Author-blinded RSASSA-PSS RSAE signatures.

This is an implementation of the RSA Blind Signatures RFC.

Also includes a preliminary implementation of the Partially Blind RSA Signatures draft.

Protocol overview

A client asks a server to sign a message. The server receives the message, and returns the signature.

Using that (message, signature) pair, the client can locally compute a second, valid (message', signature') pair.

Anyone can verify that (message', signature') is valid for the server's public key, even though the server didn't see that pair before. But no one besides the client can link (message', signature') to (message, signature).

Using that scheme, a server can issue a token and verify that a client has a valid token, without being able to link both actions to the same client.

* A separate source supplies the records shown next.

(* ===== verification/FsDirs.v ===== *)
(** * Directories and paths ([fs.c]: [dirlookup], [dirlink], [skipelem])

    A directory is a finite map from names to inode numbers, kept as a list of
    16-byte entries in a file.  A path is the list of its elements. *)
From S2P Require Import Prelude Str Bio Log LogSpec Tx Fs FsBlocks FsInode FsFiles FsContents.

(** ** Names *)

Definition bytes (l : list Z) : Prop := Forall (fun c => 0 <= c < 256) l.

(** The C string in a buffer, cut after [n] bytes. *)
Fixpoint cut (n : nat) (l : list Z) : list Z :=
  match n, l with
  | S n, c :: r => if c =? 0 then [] else c :: cut n r
  | _, _ => []
  end.

(** The name that a buffer of DIRSIZ bytes stands for. *)
Definition cname (l : list Z) : list Z := cut DIRSIZ l.

Lemma cstrn_cut n m p l : (forall i, (i < n)%nat -> m (p + Z.of_nat i) = nth i l 0) ->
  cstrn m p n = cut n l.
Proof.
  revert p l. induction n as [|n IH]; intros p l H; [done|]. cbn [cstrn].
  pose proof (H 0%nat ltac:(lia)) as H0. rewrite Z.add_0_r in H0. rewrite H0.
  destruct l as [|c r]; [done|]. cbn [nth cut]. destruct (c =? 0); [done|]. f_equal. apply IH.
  intros i Hi. specialize (H (S i) ltac:(lia)). cbn [nth] in H. rewrite <- H. f_equal. lia.
Qed.

Lemma two_names_fst s t i : (i < DIRSIZ)%nat -> two_names s t (0 + Z.of_nat i) = nth i s 0.
Proof.
  intros Hi. unfold two_names, DIRSIZ in *. rewrite (proj2 (Z.ltb_lt _ _)) by lia. f_equal. lia.
Qed.

Lemma two_names_snd s t i : two_names s t (16 + Z.of_nat i) = nth i t 0.
Proof. unfold two_names. rewrite (proj2 (Z.ltb_ge _ _)) by lia. f_equal. lia. Qed.

Lemma bytes_nth l i : bytes l -> 0 <= nth i l 0 < 256.
Proof.
  intros H. destruct (nth_in_or_default i l 0) as [Hi| ->]; [|lia].
  apply (proj1 (Forall_forall _ _) H). by apply list_elem_of_In.
Qed.

Lemma namecmp_zero s t : bytes s -> bytes t -> namecmp s t = 0 <-> cname s = cname t.
Proof.
  intros Hs Ht. unfold namecmp. rewrite strncmp_zero.
  - rewrite (cstrn_cut DIRSIZ _ 0 s), (cstrn_cut DIRSIZ _ 16 t); [done|..].
    + intros i _. apply two_names_snd.
    + intros i Hi. by apply two_names_fst.
  - intros a. unfold two_names. destruct (a <? 16); by apply bytes_nth.
Qed.

Lemma length_cut n l : (length (cut n l) <= n)%nat.
Proof. revert l. induction n as [|n IH]; intros [|c r]; cbn; try lia. destruct (c =? 0); cbn; [lia|]. specialize (IH r). lia. Qed.

Lemma nth_cut n l i : (i < length (cut n l))%nat -> nth i (cut n l) 0 = nth i l 0.
Proof.
  revert l i. induction n as [|n IH]; intros [|c r] i Hi; cbn in *; try lia.
  destruct (c =? 0); cbn in *; [lia|]. destruct i; [done|]. apply IH. lia.
Qed.

Lemma cut_pad n l k : (length (cut n l) + k <= n)%nat -> cut n (cut n l ++ repeat 0 k) = cut n l.
Proof.
  revert l. induction n as [|n IH]; intros [|c r] H; cbn in *; try done; [by destruct k|].
  destruct (Z.eqb_spec c 0) as [->|Hc]; cbn in *; [by destruct k|].
  rewrite (proj2 (Z.eqb_neq c 0)) by done. f_equal. apply IH. lia.
Qed.

Lemma ncopy_pad name : ncopy name = cname name ++ repeat 0 (DIRSIZ - length (cname name)).
Proof.
  pose proof (length_cut DIRSIZ name) as Hl. fold (cname name) in Hl.
  assert (Hlen : length (ncopy name) = DIRSIZ) by done.
  apply (nth_ext _ _ 0 0); [rewrite length_app, repeat_length; lia|].
  intros i Hi. rewrite Hlen in Hi. unfold ncopy, indices.
  rewrite nth_lookup, list_lookup_fmap, lookup_seq_lt by done. cbn [fmap option_fmap option_map default id Nat.add].
  unfold strncpy. rewrite strncpy_loop_spec by (unfold DIRSIZ; lia).
  rewrite (cstrn_cut _ _ _ name) by (intros; apply two_names_snd). rewrite !Nat2Z.id. fold (cname name).
  unfold within. rewrite (proj2 (Z.leb_le _ _)), (proj2 (Z.ltb_lt (Z.of_nat i) _)) by (unfold DIRSIZ in *; lia).
  cbn [andb]. rewrite Z.sub_0_r. destruct (Z.ltb_spec (Z.of_nat i) (Z.of_nat (length (cname name)))).
  - rewrite two_names_snd, app_nth1 by lia. symmetry. apply nth_cut. unfold cname in *. lia.
  - rewrite app_nth2 by lia. by rewrite nth_repeat.
Qed.

Lemma cname_ncopy name : cname (ncopy name) = cname name.
Proof. rewrite ncopy_pad. apply cut_pad. pose proof (length_cut DIRSIZ name). unfold cname. lia. Qed.

Lemma bytes_cut n l : bytes l -> bytes (cut n l).
Proof.
  revert l. induction n as [|n IH]; intros [|c r] H; try apply Forall_nil; [done..|]. cbn.
  apply Forall_cons in H as [H1 H2]. destruct (c =? 0); [apply Forall_nil; done|].
  apply Forall_cons. split; [done|]. by apply IH.
Qed.

Lemma bytes_ncopy name : bytes name -> bytes (ncopy name).
Proof.
  intros H. rewrite ncopy_pad. apply Forall_app. split; [by apply bytes_cut|].
  apply Forall_forall. intros c Hc. apply list_elem_of_In in Hc. apply repeat_spec in Hc. lia.
Qed.

(** ** Entries *)

Definition entries (c : list Z) : list (list Z) :=
  (fun k => take 16 (drop (16 * k) c)) <$> seq 0 (length c / 16).

(** The entry is in use and has this name. *)
Definition hit (name de : list Z) : bool :=
  negb (de_inum de =? 0) && (namecmp name (de_name de) =? 0).

(** The first entry with the name, counting from [k]. *)
Fixpoint dfind (name : list Z) (l : list (list Z)) (k : nat) : option (nat * Z) :=
  match l with
  | [] => None
  | de :: l => if hit name de then Some (k, de_inum de) else dfind name l (S k)
  end.

(** The inode number a directory gives to a name. *)
Definition dir_inum (c name : list Z) : option Z := snd <$> dfind name (entries c) 0.

(** The first free entry, counting from [k]. *)
Fixpoint dfree (l : list (list Z)) (k : nat) : nat :=
  match l with
  | [] => k
  | de :: l => if de_inum de =? 0 then k else dfree l (S k)
  end.

Lemma entries_lookup c k : (16 * k + 16 <= length c)%nat ->
  entries c !! k = Some (take 16 (drop (16 * k) c)).
Proof.
  intros H. unfold entries. rewrite list_lookup_fmap, lookup_seq_lt; [done|].
  apply Nat.div_le_lower_bound with (q := S k); lia.
Qed.

Lemma length_entries c : length (entries c) = (length c / 16)%nat.
Proof. unfold entries. by rewrite length_fmap, length_seq. Qed.

Lemma length_fcontents v ad size : length (contents v ad size) = Z.to_nat size.
Proof. unfold contents. by rewrite length_fmap, length_seq. Qed.

(** A directory: a whole number of entries. *)
Definition dir_ok (sb : superblock) (v : Z -> block) (x : inode) : Prop :=
  inode_ok sb v x /\ i_type x = T_DIR /\ i_size x mod 16 = 0.

Lemma strncmp_ext n m m' p q l l' : (forall i, (i < n)%nat -> m (p + Z.of_nat i) = nth i l 0) ->
  (forall i, (i < n)%nat -> m' (p + Z.of_nat i) = nth i l' 0) ->
  (forall i, (i < n)%nat -> m' (q + Z.of_nat i) = m (q + Z.of_nat i)) ->
  cut n l = cut n l' -> strncmp m' p q n = strncmp m p q n.
Proof.
  revert p q l l'. induction n as [|n IH]; intros p q l l' H1 H2 H3 Hc; [done|]. cbn [strncmp].
  pose proof (H1 0%nat ltac:(lia)) as A1. pose proof (H2 0%nat ltac:(lia)) as A2.
  pose proof (H3 0%nat ltac:(lia)) as A3. rewrite !Z.add_0_r in *.
  assert (Hn : nth 0 l' 0 = nth 0 l 0).
  { destruct l as [|c l], l' as [|c' l']; cbn in *; try done;
      repeat match goal with |- context [?c =? 0] => destruct (Z.eqb_spec c 0) end;
      repeat match type of Hc with context [?c =? 0] => destruct (Z.eqb_spec c 0) end; congruence. }
  rewrite A3, A2, Hn, <- A1. destruct (nz (m p) && (m p =? m q)) eqn:E; [|done].
  apply (IH _ _ (tail l) (tail l')).
  - intros i Hi. specialize (H1 (S i) ltac:(lia)). replace (p + 1 + Z.of_nat i) with (p + Z.of_nat (S i)) by lia.
    rewrite H1. by destruct l, i.
  - intros i Hi. specialize (H2 (S i) ltac:(lia)). replace (p + 1 + Z.of_nat i) with (p + Z.of_nat (S i)) by lia.
    rewrite H2. by destruct l', i.
  - intros i Hi. replace (q + 1 + Z.of_nat i) with (q + Z.of_nat (S i)) by lia. apply H3. lia.
  - apply andb_true_iff in E as [E _]. unfold nz in E. apply negb_true_iff, Z.eqb_neq in E.
    rewrite A1 in E. destruct l as [|c l], l' as [|c' l']; cbn in *; try congruence.
    rewrite Hn in Hc. rewrite (proj2 (Z.eqb_neq c 0)) in Hc by done. congruence.
Qed.

(** Only the name in the buffer counts. *)
Lemma namecmp_ext s s' t : cname s = cname s' -> namecmp s' t = namecmp s t.
Proof.
  intros H. apply (strncmp_ext _ _ _ _ _ s s'); [..|done].
  - intros i Hi. by apply two_names_fst.
  - intros i Hi. by apply two_names_fst.
  - intros i _. by rewrite !two_names_snd.
Qed.

Lemma dfind_filter name l k :
  snd <$> dfind name l k = de_inum <$> hd_error (filter (fun de => hit name de = true) l).
Proof.
  revert k. induction l as [|de l IH]; intros k; [done|]. cbn [dfind].
  destruct (hit name de) eqn:E.
  - by rewrite filter_cons_True.
  - rewrite filter_cons_False by congruence. apply IH.
Qed.

Lemma dfind_None name l k : dfind name l k = None -> filter (fun de => hit name de = true) l = [].
Proof.
  intros H. pose proof (dfind_filter name l k) as E. rewrite H in E.
  by destruct (filter _ l).
Qed.

Lemma dfind_Some name l : forall k j i, dfind name l k = Some (j, i) ->
  exists de, l !! (j - k)%nat = Some de /\ (k <= j)%nat /\ hit name de = true /\ i = de_inum de.
Proof.
  induction l as [|de l IH]; intros k j i H; [done|]. cbn in H. destruct (hit name de) eqn:E.
  - injection H as <- <-. exists de. by rewrite Nat.sub_diag.
  - destruct (IH _ _ _ H) as (de' & H1 & H2 & H3). exists de'.
    replace (j - k)%nat with (S (j - S k)) by lia. split_and!; [done|lia|tauto|tauto].
Qed.

Lemma dfree_spec l k : (k <= dfree l k <= k + length l)%nat /\
  (dfree l k = (k + length l)%nat \/ exists de, l !! (dfree l k - k)%nat = Some de /\ de_inum de = 0).
Proof.
  revert k. induction l as [|de l IH]; intros k; cbn [dfree length]; [split; [lia|left; lia]|].
  destruct (Z.eqb_spec (de_inum de) 0) as [E|E].
  - split; [lia|]. right. exists de. by rewrite Nat.sub_diag.
  - destruct (IH (S k)) as [H1 [H2|(d & H2 & H3)]]; (split; [lia|]).
    + left. lia.
    + right. exists d. split; [|done]. by replace (dfree l (S k) - k)%nat with (S (dfree l (S k) - S k)) by lia.
Qed.

Lemma entries_splice c k de : length de = 16%nat -> (length c mod 16 = 0)%nat -> (16 * k <= length c)%nat ->
  entries (take (16 * k) c ++ de ++ drop (16 * k + 16) c) =
  take k (entries c) ++ de :: drop (S k) (entries c).
Proof.
  intros Hde Hm Hk. pose proof (Nat.div_mod (length c) 16 ltac:(lia)) as Hdm.
  set (q := (length c / 16)%nat) in *. rewrite Hm, Nat.add_0_r in Hdm.
  set (c' := take _ _ ++ _).
  assert (Hl : length c' = (16 * Nat.max q (S k))%nat).
  { unfold c'. rewrite !length_app, length_take, length_drop. lia. }
  apply list_eq. intros i.
  destruct (decide (i < Nat.max q (S k))%nat) as [Hi|Hi].
  2:{ rewrite !lookup_ge_None_2; [done|..].
      - rewrite length_app, length_take. cbn [length]. rewrite length_drop, length_entries. fold q. lia.
      - rewrite length_entries, Hl, Nat.mul_comm, Nat.div_mul by lia. lia. }
  rewrite entries_lookup by lia.
  assert (Hck : length (take (16 * k) c) = (16 * k)%nat) by (rewrite length_take; lia).
  assert (Hek : length (take k (entries c)) = k) by (rewrite length_take, length_entries; fold q; lia).
  unfold c'. destruct (Nat.lt_trichotomy i k) as [Hlt|[->|Hgt]].
  - rewrite lookup_app_l, lookup_take_lt, entries_lookup by lia. f_equal.
    rewrite drop_app_le, take_app_le by (rewrite ?length_drop; lia).
    rewrite !take_drop_commute, take_take, Nat.min_l by lia. done.
  - rewrite lookup_app_r, Hek, Nat.sub_diag by lia. cbn [lookup list_lookup]. f_equal.
    rewrite drop_app_ge, Hck, Nat.sub_diag by lia. rewrite drop_0, take_app_le by lia. apply take_ge. lia.
  - rewrite lookup_app_r, Hek by lia. replace (i - k)%nat with (S (i - k - 1)) by lia.
    change ((de :: drop (S k) (entries c)) !! S (i - k - 1)%nat) with (drop (S k) (entries c) !! (i - k - 1)%nat).
    rewrite lookup_drop. replace (S k + (i - k - 1))%nat with i by lia. rewrite entries_lookup by lia. f_equal.
    rewrite drop_app_ge, Hck by lia. rewrite drop_app_ge by lia. rewrite drop_drop. do 2 f_equal. lia.
Qed.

  1. The client creates a random message, optionally prefixes it with noise, and blinds it with a random, secret factor.
  2. The server receives the blind message, signs it and returns a blind signature.
  3. From the blind signature, and knowing the secret factor, the client can locally compute a (message, signature) pair that can be verified using the server's public key.
  4. Anyone, including the server, can thus later verify that (message, signature) is valid, without knowing when step 2 occurred.

The scheme was designed by David Chaum, and was originally implemented for anonymizing DigiCash transactions.

Dependencies

This implementation requires OpenSSL or BoringSSL.

Usage

    // [SERVER]: Generate a RSA-2048 key pair
    const kp = try BlindRsa(2048).KeyPair.generate();
    defer kp.deinit();
    const pk = kp.pk;
    const sk = kp.sk;

    // [CLIENT]: create a random message and blind it for the server whose public key is `pk`.
    // The second parameter determines whether noise should be added to the message.
    // `true` adds noise, and returns it as `blinding_result.msg_randomizer`
    // `false` doesn't prefix the message with noise.
    // The client must store the message, the optional noise, and the secret.
    const msg = "msg";
    var blinding_result = try pk.blind(msg, true);

    // [SERVER]: compute a signature for a blind message, to be sent to the client.
    // The client secret should not be sent to the server.
    const blind_sig = try sk.blindSign(blinding_result.blind_message);

    // [CLIENT]: later, when the client wants to redeem a signed blind message,
    // using the blinding secret, it can locally compute the signature of the
    // original message.
    // The client then owns a new valid (message, signature) pair, and the
    // server cannot link it to a previous(blinded message, blind signature) pair.
    // Note that the finalization function also verifies that the new signature
    // is correct for the server public key.
    // The noise parameter can be set to `null` if the message wasn't prefixed with noise.
    const sig = try pk.finalize(blind_sig, blinding_result.secret,
                                blinding_result.msg_randomizer, msg);

    // [SERVER]: a non-blind signature can be verified using the server's public key.
    try pk.verify(sig, blinding_result.msg_randomizer, msg);

Deterministic padding is also supported with the BlindRsaDeterministic type:

const BRsa = BlindRsaDeterministic(2048);
const kp = BRSA.KeyPair.generate();
...

For specific use cases, custom hash functions and salt lengths are also accessible via the BlindRsaCustom type.

const BRsa = BlindRsaCustom(2048, .sha256, 48);
const kp = BRSA.KeyPair.generate();
...

Some helper functions are also included for key serialization and deserialization.